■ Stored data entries
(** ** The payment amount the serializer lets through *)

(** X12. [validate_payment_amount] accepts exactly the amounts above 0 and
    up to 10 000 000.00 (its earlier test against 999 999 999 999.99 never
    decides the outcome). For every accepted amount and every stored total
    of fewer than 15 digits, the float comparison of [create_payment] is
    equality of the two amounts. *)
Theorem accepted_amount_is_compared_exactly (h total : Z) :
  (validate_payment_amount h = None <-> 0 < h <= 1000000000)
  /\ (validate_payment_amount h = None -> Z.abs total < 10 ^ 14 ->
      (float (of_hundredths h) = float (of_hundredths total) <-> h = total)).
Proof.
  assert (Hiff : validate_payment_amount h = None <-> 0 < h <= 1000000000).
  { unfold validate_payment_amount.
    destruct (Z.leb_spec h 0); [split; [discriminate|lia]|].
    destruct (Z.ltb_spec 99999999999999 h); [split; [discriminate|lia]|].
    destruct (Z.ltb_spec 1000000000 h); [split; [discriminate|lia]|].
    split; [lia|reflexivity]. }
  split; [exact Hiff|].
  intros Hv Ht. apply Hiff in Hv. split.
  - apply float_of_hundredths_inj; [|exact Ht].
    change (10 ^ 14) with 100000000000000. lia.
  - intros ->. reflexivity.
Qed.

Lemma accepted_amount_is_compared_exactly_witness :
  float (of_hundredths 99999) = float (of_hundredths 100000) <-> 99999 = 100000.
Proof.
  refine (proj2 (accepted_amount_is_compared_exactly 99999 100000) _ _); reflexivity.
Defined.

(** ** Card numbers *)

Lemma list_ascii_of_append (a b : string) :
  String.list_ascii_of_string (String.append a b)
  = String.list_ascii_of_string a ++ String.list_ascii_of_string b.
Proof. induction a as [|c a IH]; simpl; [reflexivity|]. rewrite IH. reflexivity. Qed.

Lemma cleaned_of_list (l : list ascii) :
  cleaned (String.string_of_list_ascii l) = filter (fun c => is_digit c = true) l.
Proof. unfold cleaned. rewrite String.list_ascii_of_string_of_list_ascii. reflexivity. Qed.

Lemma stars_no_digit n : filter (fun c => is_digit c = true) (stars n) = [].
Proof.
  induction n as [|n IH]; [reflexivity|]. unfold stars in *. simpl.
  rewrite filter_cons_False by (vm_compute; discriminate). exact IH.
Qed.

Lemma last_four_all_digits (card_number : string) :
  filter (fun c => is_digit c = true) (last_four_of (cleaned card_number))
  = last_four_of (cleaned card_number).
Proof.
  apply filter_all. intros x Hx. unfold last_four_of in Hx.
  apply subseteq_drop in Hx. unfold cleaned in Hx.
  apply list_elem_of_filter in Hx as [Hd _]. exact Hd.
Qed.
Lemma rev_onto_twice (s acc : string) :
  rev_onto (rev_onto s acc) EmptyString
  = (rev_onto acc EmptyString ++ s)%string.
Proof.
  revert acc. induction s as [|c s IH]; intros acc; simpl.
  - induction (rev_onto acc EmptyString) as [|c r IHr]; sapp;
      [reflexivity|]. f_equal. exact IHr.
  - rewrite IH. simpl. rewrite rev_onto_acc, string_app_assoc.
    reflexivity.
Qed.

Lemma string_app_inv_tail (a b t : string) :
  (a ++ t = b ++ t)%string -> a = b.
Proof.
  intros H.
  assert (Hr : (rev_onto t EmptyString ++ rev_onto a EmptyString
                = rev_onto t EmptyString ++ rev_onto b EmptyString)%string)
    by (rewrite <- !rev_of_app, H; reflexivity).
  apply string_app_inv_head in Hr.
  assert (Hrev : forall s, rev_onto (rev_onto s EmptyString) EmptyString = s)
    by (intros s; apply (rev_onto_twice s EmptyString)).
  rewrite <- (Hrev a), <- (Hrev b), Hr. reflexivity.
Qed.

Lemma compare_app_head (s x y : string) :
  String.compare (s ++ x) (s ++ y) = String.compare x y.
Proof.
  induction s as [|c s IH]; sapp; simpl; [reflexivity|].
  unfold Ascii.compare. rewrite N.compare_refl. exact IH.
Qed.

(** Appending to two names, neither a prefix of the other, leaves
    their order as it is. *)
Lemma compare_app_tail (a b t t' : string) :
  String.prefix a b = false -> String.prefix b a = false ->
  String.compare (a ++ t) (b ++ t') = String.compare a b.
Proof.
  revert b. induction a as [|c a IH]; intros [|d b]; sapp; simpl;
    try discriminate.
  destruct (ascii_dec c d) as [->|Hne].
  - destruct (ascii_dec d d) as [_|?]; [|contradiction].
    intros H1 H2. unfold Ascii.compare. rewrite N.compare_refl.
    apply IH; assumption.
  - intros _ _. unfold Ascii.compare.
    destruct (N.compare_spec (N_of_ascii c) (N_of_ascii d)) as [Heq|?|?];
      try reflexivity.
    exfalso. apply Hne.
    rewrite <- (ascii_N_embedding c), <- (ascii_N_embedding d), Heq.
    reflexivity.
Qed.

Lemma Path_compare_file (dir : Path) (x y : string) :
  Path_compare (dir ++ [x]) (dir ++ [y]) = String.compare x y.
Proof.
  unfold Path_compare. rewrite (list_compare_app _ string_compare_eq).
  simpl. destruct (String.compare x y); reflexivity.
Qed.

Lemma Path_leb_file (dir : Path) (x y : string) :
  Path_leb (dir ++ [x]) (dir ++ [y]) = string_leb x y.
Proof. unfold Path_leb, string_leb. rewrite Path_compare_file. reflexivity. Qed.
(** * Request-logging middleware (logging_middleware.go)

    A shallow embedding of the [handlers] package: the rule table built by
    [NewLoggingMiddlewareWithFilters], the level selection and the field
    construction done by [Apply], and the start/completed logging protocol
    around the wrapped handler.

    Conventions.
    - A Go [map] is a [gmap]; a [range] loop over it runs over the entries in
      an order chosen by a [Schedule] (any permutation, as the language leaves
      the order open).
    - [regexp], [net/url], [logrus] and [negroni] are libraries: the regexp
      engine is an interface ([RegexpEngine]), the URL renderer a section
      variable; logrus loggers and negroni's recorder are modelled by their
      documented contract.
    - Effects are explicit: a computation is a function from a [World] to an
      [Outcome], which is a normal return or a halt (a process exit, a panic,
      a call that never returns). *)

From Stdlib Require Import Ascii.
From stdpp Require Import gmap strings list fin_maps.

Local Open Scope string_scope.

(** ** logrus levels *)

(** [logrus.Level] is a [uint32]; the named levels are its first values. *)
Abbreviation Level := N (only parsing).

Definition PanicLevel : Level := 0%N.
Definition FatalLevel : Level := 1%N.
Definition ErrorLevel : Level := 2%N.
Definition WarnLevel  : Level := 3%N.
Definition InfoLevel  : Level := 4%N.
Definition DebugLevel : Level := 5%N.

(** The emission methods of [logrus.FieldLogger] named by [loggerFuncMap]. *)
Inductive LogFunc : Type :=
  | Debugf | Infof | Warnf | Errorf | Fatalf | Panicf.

■ Work required
Starting at the first line of the data above, please restate word for word every line up to and including the one that holds "Lemma last_four_all_digits (card_number", and add nothing else.

■ Task result
(** ** The payment amount the serializer lets through *)

(** X12. [validate_payment_amount] accepts exactly the amounts above 0 and
    up to 10 000 000.00 (its earlier test against 999 999 999 999.99 never
    decides the outcome). For every accepted amount and every stored total
    of fewer than 15 digits, the float comparison of [create_payment] is
    equality of the two amounts. *)
Theorem accepted_amount_is_compared_exactly (h total : Z) :
  (validate_payment_amount h = None <-> 0 < h <= 1000000000)
  /\ (validate_payment_amount h = None -> Z.abs total < 10 ^ 14 ->
      (float (of_hundredths h) = float (of_hundredths total) <-> h = total)).
Proof.
  assert (Hiff : validate_payment_amount h = None <-> 0 < h <= 1000000000).
  { unfold validate_payment_amount.
    destruct (Z.leb_spec h 0); [split; [discriminate|lia]|].
    destruct (Z.ltb_spec 99999999999999 h); [split; [discriminate|lia]|].
    destruct (Z.ltb_spec 1000000000 h); [split; [discriminate|lia]|].
    split; [lia|reflexivity]. }
  split; [exact Hiff|].
  intros Hv Ht. apply Hiff in Hv. split.
  - apply float_of_hundredths_inj; [|exact Ht].
    change (10 ^ 14) with 100000000000000. lia.
  - intros ->. reflexivity.
Qed.

Lemma accepted_amount_is_compared_exactly_witness :
  float (of_hundredths 99999) = float (of_hundredths 100000) <-> 99999 = 100000.
Proof.
  refine (proj2 (accepted_amount_is_compared_exactly 99999 100000) _ _); reflexivity.
Defined.

(** ** Card numbers *)

Lemma list_ascii_of_append (a b : string) :
  String.list_ascii_of_string (String.append a b)
  = String.list_ascii_of_string a ++ String.list_ascii_of_string b.
Proof. induction a as [|c a IH]; simpl; [reflexivity|]. rewrite IH. reflexivity. Qed.

Lemma cleaned_of_list (l : list ascii) :
  cleaned (String.string_of_list_ascii l) = filter (fun c => is_digit c = true) l.
Proof. unfold cleaned. rewrite String.list_ascii_of_string_of_list_ascii. reflexivity. Qed.

Lemma stars_no_digit n : filter (fun c => is_digit c = true) (stars n) = [].
Proof.
  induction n as [|n IH]; [reflexivity|]. unfold stars in *. simpl.
  rewrite filter_cons_False by (vm_compute; discriminate). exact IH.
Qed.

Lemma last_four_all_digits (card_number : string) :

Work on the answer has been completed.